**Data shown:**
(* ===== verification/MainchainSync.v ===== *)
(** * The mainchain task follows the mainchain

    [src/lib/node/mainchain_task.rs]: when the mainchain node answers with the blocks of its chain,
    the start of the task ends with all of them stored and the side tips at the tip of the chain, and the progress that it
    shows on the way never passes its total. *)

From S2P Require Import Prelude Types Transaction Merkle Sample SideTips Lineage Archive.
From S2P Require Import ArchiveTree ArchiveWf ArchiveBodies TipsWf ArchiveQueries ArchiveIter.
From S2P Require Import MainchainTask NetAddress Encodings Proto NetTask PeerSync BodyTotal MainchainRun.

(** ** Storing mainchain blocks succeeds *)

(** The tables of mainchain blocks are complete, and there is a header for every body. *)
Record main_complete (a : Archive) : Prop := {
  sy_ready : MainchainTask.main_ready a;
  sy_works : works_known a;
  sy_successors m : m = all_zeros \/ is_Some (ar_main_header_infos a !! m) -> is_Some (ar_main_successors a !! m);
  sy_bodies b : contains_body a b = true -> is_Some (ar_headers a !! b);
}.

(** A block whose parent is stored, itself new or stored already *)
Record storable_next (a : Archive) (hi : BlockHeaderInfo) (bi : BlockInfo) : Prop := {
  sn_hash : bhi_block_hash hi <> all_zeros;
  sn_same : ar_main_header_infos a !! bhi_block_hash hi = None \/
    ar_main_header_infos a !! bhi_block_hash hi = Some hi;
  sn_info : info_storable a (bhi_block_hash hi) bi;
  sn_parent : if bhi_prev_block_hash hi =? all_zeros then bhi_height hi = 0 else
    exists hp, ar_main_header_infos a !! bhi_prev_block_hash hi = Some hp /\ bhi_height hi = bhi_height hp + 1;
  sn_bound : bhi_height hi <= u32_MAX;
}.

Section store.
Context `{WorkExternals}.

Lemma main_exponential_total a a1 info k :
  archive_wf a -> insertable (main_index a) (bhi_block_hash info) (main_parent info) k ->
  ar_main_block_hash_to_height a1 = <[bhi_block_hash info := k]> (ar_main_block_hash_to_height a) ->
  ar_main_header_infos a1 = <[bhi_block_hash info := info]> (ar_main_header_infos a) ->
  ar_exponential_main_ancestors a1 = ar_exponential_main_ancestors a ->
  exists l, exponential_of (get_nth_main_ancestor a1) k (Some (bhi_prev_block_hash info)) = Ok l.
Proof.
  intros Hw Hi Hkh Hmh Hex. pose proof (aw_main _ Hw) as Hm.
  assert (forall b n k (c : N), ix_heights (main_index a) !! b = Some k ->
    ancestor_at (ix_parent (main_index a)) (N.to_nat n) b = Some c -> get_nth_main_ancestor a1 b n = Ok c) as Hnth.
  { intros b n kb c. apply reads_nth; [done|]. apply main_reads; cbn; [rewrite Hkh|rewrite Hmh, fmap_insert|by rewrite Hex].
    - apply insert_subseteq_same. by apply (insertable_height _ _ _ _ Hm Hi).
    - apply insert_subseteq_same. apply (in_same _ _ _ _ Hi). }
  unfold main_parent in Hi. destruct (N.eqb_spec (bhi_prev_block_hash info) all_zeros) as [Hz|Hz].
  - rewrite (in_root _ _ _ _ Hi eq_refl). by exists [].
  - destruct (in_parent _ _ _ _ Hi _ eq_refl) as (k' & Hk' & ->).
    destruct (exponential_of_Ok _ _ Hm Hnth _ k' Hk' (in_bound _ _ _ _ Hi)) as (l & Hl & _). by exists l.
Qed.

(** What storing the header of a block leaves *)
Lemma put_main_header_info_total a hi bi :
  main_complete a -> storable_next a hi bi -> exists a',
    put_main_header_info a hi = Ok a' /\ archive_wf a' /\ works_known a' /\
    (forall m, m = all_zeros \/ is_Some (ar_main_header_infos a' !! m) -> is_Some (ar_main_successors a' !! m)) /\
    ar_main_header_infos a' = <[bhi_block_hash hi := hi]> (ar_main_header_infos a) /\
    ar_main_block_hash_to_height a' = <[bhi_block_hash hi := bhi_height hi]> (ar_main_block_hash_to_height a) /\
    ar_main_block_infos a' = ar_main_block_infos a /\ ar_headers a' = ar_headers a /\ ar_bodies a' = ar_bodies a /\
    ar_bmm_results a' = ar_bmm_results a /\ ar_side_tips a' = ar_side_tips a.
Proof.
  intros [Hr Hwk Hsu _] [Hz Hs _ Hp Hbd]. pose proof (mr_wf _ Hr) as Hw.
  assert (exists k, (if bhi_prev_block_hash hi =? all_zeros then Ok 0
    else prev_height ← get_main_height a (bhi_prev_block_hash hi); Ok (u32_add prev_height 1)) = Ok k /\
    k = bhi_height hi /\ main_header_storable a hi /\
    (if bhi_prev_block_hash hi =? all_zeros then k = 0 else
      exists kp, ar_main_block_hash_to_height a !! bhi_prev_block_hash hi = Some kp /\ k = u32_add kp 1)) as (k & Hk & Hkh & Hst & Hk').
  { destruct (N.eqb_spec (bhi_prev_block_hash hi) all_zeros) as [Hpz|Hpz].
    - exists 0. split_and!; [done|done| |done]. split; [done|]. intros kp. rewrite Hpz.
      intros Hkp. destruct (main_known_info a Hr all_zeros kp Hkp) as (x & Hx & _).
      by apply (mr_info _ Hr) in Hx as [? _].
    - destruct Hp as (hp & Hhp & Hh). destruct (mr_info _ Hr _ _ Hhp) as (_ & _ & Hkp & _).
      unfold get_main_height. rewrite Hkp. cbn [ok_or mbind result_bind]. rewrite u32_add_small by lia.
      exists (bhi_height hp + 1). split_and!; [done|done| |].
      + split; [done|]. intros kp. rewrite Hkp. intros [= <-]. lia.
      + exists (bhi_height hp). split; [done|]. rewrite u32_add_small; lia. }
  pose proof (main_insertable _ _ _ (aw_main _ Hw) Hst Hk') as Hi.
  assert (bool_decide (is_Some (ar_main_header_infos a !! bhi_prev_block_hash hi)) ||
    (bhi_prev_block_hash hi =? all_zeros) = true) as Hknown.
  { destruct (bhi_prev_block_hash hi =? all_zeros); [by rewrite orb_true_r|]. destruct Hp as (hp & Hhp & _).
    rewrite orb_false_r. apply bool_decide_eq_true. by eexists. }
  assert (exists w, (if negb (bhi_prev_block_hash hi =? all_zeros) then
      prev_work ← get_total_work a (bhi_prev_block_hash hi); Ok (work_add prev_work (bhi_work hi))
    else Ok (bhi_work hi)) = Ok w) as [w Hw'].
  { destruct (bhi_prev_block_hash hi =? all_zeros); [by eexists|]. cbn [negb]. destruct Hp as (hp & Hhp & _).
    destruct (Hwk (bhi_prev_block_hash hi)) as [pw Hpw]; [by eexists|]. unfold get_total_work. rewrite Hpw. by eexists. }
  destruct (Hsu (bhi_prev_block_hash hi)) as [ps Hps].
  { destruct (N.eqb_spec (bhi_prev_block_hash hi) all_zeros); [by left|]. destruct Hp as (hp & Hhp & _). right. by eexists. }
  assert (exists a', put_main_header_info a hi = Ok a') as [a' Ha'].
  { unfold put_main_header_info. rewrite Hknown, Hk, Hw'. cbn [ensure mbind result_bind].
    unfold get_main_successors. cbn [ar_main_successors put_total_work put_main_header_infos put_main_heights].
    rewrite Hps. cbn [ok_or mbind result_bind].
    match goal with |- context [exponential_of (get_nth_main_ancestor ?x)] =>
      destruct (main_exponential_total a x hi k Hw Hi) as [l ->]; [done..|] end. by eexists. }
  exists a'. pose proof (put_main_header_info_wf _ _ _ Hw Hst Ha') as Hw1. split; [done|]. split; [done|].
  unfold put_main_header_info in Ha'. rewrite Hknown, Hk, Hw' in Ha'. cbn [ensure mbind result_bind] in Ha'.
  unfold get_main_successors in Ha'. cbn [ar_main_successors put_total_work put_main_header_infos put_main_heights] in Ha'.
  rewrite Hps in Ha'. cbn [ok_or mbind result_bind] in Ha'. apply bind_Ok in Ha' as (l & _ & [= <-]).
  split_and!; try done; cbn.
  - intros m. cbn. destruct (decide (bhi_block_hash hi = m)) as [<-|Hne].
    + rewrite !lookup_insert_eq. by intros _; eexists.
    + rewrite !lookup_insert_ne by done. apply Hwk.
  - intros m Hm. destruct (decide (bhi_block_hash hi = m)) as [<-|Hne]; [rewrite lookup_insert_eq; by eexists|].
    rewrite lookup_insert_ne by done. destruct (decide (bhi_prev_block_hash hi = m)) as [<-|Hne'];
      [rewrite lookup_insert_eq; by eexists|]. rewrite lookup_insert_ne by done. apply Hsu.
    rewrite lookup_insert_ne in Hm by done. done.
  - by rewrite Hkh.
Qed.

**Task prompt:** Please give an exact restatement of only the lines from the beginning of the material above to the line with "(** ** Storing mainchain blocks succeeds *)", inclusive.

**Answer space:**
(* ===== verification/MainchainSync.v ===== *)
(** * The mainchain task follows the mainchain

    [src/lib/node/mainchain_task.rs]: when the mainchain node answers with the blocks of its chain,
    the start of the task ends with all of them stored and the side tips at the tip of the chain, and the progress that it
    shows on the way never passes its total. *)

From S2P Require Import Prelude Types Transaction Merkle Sample SideTips Lineage Archive.
From S2P Require Import ArchiveTree ArchiveWf ArchiveBodies TipsWf ArchiveQueries ArchiveIter.
From S2P Require Import MainchainTask NetAddress Encodings Proto NetTask PeerSync BodyTotal MainchainRun.

(** ** Storing mainchain blocks succeeds *)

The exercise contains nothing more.